__Aim of the task__:
When the line with "rewrite !bool_decide_false by" appears below, start repeating lines exactly, and keep going through the line with "ValidString : list Z -> bool;"; add nothing outside that span.

__Record extracts__:
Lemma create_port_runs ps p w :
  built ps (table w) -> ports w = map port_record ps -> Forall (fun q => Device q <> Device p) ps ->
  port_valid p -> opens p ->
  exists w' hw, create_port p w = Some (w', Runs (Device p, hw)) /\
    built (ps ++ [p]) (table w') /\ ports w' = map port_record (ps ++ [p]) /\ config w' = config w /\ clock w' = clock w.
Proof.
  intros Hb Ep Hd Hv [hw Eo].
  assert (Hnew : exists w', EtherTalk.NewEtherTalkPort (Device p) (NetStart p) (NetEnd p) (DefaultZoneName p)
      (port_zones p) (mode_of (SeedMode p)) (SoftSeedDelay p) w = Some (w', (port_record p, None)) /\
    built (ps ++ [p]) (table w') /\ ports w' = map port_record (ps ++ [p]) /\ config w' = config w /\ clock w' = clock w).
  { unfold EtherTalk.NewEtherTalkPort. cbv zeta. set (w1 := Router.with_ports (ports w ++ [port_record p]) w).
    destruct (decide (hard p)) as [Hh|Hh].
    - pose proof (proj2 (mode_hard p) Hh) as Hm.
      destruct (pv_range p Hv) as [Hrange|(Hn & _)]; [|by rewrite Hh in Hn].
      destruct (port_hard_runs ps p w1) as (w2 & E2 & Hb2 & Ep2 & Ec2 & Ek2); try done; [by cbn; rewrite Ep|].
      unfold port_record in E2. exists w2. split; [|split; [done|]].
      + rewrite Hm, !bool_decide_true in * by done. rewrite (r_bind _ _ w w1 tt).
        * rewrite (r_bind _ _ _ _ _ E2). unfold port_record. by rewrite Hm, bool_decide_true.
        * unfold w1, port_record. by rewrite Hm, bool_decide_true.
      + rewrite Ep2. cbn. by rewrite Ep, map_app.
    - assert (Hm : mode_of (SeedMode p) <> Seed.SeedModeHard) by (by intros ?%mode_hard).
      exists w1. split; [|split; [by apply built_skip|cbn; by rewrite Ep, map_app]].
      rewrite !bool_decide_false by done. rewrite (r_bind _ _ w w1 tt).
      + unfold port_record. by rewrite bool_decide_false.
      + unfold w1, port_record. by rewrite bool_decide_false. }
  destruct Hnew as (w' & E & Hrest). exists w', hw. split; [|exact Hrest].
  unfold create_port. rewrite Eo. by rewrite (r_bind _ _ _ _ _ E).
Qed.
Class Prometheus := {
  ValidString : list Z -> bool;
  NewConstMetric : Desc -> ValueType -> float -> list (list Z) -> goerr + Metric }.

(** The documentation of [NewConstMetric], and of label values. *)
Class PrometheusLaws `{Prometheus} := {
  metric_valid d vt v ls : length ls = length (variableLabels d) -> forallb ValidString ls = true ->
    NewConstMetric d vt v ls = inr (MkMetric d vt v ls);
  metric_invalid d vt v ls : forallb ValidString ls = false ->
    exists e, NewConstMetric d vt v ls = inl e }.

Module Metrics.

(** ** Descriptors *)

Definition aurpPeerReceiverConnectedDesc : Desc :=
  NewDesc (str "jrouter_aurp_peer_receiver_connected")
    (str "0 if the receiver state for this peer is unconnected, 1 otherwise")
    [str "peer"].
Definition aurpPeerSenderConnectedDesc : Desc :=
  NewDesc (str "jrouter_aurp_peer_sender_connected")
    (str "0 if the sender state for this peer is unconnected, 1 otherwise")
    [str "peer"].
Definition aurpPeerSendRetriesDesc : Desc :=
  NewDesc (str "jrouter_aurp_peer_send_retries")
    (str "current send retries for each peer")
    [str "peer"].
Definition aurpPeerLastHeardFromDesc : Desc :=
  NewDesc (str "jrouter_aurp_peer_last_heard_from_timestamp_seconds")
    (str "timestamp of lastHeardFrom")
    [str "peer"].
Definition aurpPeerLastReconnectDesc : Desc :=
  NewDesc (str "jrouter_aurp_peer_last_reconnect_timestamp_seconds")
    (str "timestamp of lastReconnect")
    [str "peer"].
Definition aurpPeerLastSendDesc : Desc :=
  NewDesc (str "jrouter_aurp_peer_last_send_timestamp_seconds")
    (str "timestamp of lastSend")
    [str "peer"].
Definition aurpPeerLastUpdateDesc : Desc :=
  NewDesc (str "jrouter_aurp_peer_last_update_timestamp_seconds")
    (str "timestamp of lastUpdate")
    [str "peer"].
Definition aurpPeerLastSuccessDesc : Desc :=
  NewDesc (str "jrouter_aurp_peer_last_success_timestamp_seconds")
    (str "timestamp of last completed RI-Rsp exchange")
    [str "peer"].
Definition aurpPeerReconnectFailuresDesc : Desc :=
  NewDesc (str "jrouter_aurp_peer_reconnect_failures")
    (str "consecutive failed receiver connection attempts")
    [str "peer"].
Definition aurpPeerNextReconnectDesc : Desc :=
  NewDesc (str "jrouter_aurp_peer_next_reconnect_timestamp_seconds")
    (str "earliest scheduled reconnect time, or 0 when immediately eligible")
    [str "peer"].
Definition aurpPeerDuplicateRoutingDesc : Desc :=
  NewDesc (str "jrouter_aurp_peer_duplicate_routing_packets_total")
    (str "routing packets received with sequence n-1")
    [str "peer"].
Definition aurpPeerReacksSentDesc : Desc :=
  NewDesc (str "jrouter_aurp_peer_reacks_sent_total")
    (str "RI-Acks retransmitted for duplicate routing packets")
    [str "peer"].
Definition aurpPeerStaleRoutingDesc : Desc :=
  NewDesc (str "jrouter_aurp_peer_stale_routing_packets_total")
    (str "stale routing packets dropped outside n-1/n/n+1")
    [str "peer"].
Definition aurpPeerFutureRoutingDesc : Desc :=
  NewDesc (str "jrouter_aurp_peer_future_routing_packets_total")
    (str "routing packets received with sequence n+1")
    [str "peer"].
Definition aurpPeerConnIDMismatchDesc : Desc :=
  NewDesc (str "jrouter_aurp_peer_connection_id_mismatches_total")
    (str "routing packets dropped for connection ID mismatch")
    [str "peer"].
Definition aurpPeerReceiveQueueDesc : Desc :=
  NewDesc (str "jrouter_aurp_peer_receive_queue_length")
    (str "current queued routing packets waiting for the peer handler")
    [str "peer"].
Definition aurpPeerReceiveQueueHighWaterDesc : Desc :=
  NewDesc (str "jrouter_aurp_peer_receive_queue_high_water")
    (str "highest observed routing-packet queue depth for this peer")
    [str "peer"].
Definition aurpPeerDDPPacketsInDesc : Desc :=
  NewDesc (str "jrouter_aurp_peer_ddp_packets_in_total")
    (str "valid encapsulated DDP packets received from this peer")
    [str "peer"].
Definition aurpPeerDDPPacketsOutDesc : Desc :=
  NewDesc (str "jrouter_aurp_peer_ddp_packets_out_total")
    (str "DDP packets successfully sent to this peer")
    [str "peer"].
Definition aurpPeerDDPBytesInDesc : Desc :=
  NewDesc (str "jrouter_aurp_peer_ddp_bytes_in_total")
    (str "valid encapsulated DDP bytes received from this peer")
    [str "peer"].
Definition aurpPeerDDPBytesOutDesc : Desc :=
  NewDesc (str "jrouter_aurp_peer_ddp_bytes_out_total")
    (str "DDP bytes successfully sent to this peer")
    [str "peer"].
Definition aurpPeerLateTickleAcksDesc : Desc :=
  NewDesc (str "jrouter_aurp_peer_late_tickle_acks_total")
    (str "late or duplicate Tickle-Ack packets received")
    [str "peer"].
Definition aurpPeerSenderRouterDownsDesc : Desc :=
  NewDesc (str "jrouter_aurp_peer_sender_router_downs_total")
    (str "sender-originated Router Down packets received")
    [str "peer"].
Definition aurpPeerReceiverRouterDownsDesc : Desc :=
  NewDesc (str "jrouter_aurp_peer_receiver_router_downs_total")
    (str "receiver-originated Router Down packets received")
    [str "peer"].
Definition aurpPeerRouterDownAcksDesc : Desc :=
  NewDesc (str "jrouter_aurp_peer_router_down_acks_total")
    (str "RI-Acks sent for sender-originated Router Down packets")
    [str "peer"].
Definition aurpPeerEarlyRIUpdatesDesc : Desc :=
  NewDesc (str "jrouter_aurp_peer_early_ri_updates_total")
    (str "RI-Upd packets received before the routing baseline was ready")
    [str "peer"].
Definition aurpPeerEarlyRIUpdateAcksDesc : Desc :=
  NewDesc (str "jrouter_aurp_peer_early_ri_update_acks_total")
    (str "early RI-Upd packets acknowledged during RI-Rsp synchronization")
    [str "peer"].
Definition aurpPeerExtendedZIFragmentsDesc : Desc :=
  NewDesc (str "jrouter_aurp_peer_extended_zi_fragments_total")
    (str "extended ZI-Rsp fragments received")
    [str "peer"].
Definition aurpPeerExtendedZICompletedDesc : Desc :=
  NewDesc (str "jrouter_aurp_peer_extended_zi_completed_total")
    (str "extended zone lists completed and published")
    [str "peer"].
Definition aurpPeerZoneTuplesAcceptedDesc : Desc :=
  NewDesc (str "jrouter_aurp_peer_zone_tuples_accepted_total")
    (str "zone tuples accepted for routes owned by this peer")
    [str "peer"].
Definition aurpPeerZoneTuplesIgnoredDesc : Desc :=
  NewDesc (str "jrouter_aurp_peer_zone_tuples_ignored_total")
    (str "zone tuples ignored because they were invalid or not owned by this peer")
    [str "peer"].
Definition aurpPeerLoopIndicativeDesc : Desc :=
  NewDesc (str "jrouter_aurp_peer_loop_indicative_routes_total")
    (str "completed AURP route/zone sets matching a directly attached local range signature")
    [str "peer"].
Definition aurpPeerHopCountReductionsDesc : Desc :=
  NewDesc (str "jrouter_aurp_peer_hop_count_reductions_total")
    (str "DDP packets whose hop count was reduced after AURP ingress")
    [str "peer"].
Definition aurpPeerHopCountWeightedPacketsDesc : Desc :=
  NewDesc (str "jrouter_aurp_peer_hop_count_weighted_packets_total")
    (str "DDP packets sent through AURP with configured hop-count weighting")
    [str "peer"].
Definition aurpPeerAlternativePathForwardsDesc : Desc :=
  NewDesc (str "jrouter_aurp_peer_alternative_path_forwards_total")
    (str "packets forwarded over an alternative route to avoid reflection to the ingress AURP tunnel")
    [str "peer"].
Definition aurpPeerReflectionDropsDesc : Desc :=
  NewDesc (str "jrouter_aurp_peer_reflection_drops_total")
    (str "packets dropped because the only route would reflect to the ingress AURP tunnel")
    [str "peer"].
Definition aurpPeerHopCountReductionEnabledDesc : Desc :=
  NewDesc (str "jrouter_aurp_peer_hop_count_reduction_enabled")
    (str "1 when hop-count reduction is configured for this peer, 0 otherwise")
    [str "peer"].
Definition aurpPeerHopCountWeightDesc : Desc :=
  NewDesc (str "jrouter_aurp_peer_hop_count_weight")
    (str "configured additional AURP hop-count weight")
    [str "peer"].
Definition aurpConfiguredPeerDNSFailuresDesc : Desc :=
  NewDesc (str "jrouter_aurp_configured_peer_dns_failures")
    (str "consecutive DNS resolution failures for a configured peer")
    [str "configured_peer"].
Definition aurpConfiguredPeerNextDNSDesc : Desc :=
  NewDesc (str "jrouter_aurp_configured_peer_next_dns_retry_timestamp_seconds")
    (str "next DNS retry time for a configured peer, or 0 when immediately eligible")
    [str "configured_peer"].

__Answer__:
      rewrite !bool_decide_false by done. rewrite (r_bind _ _ w w1 tt).
      + unfold port_record. by rewrite bool_decide_false.
      + unfold w1, port_record. by rewrite bool_decide_false. }
  destruct Hnew as (w' & E & Hrest). exists w', hw. split; [|exact Hrest].
  unfold create_port. rewrite Eo. by rewrite (r_bind _ _ _ _ _ E).
Qed.
Class Prometheus := {
  ValidString : list Z -> bool;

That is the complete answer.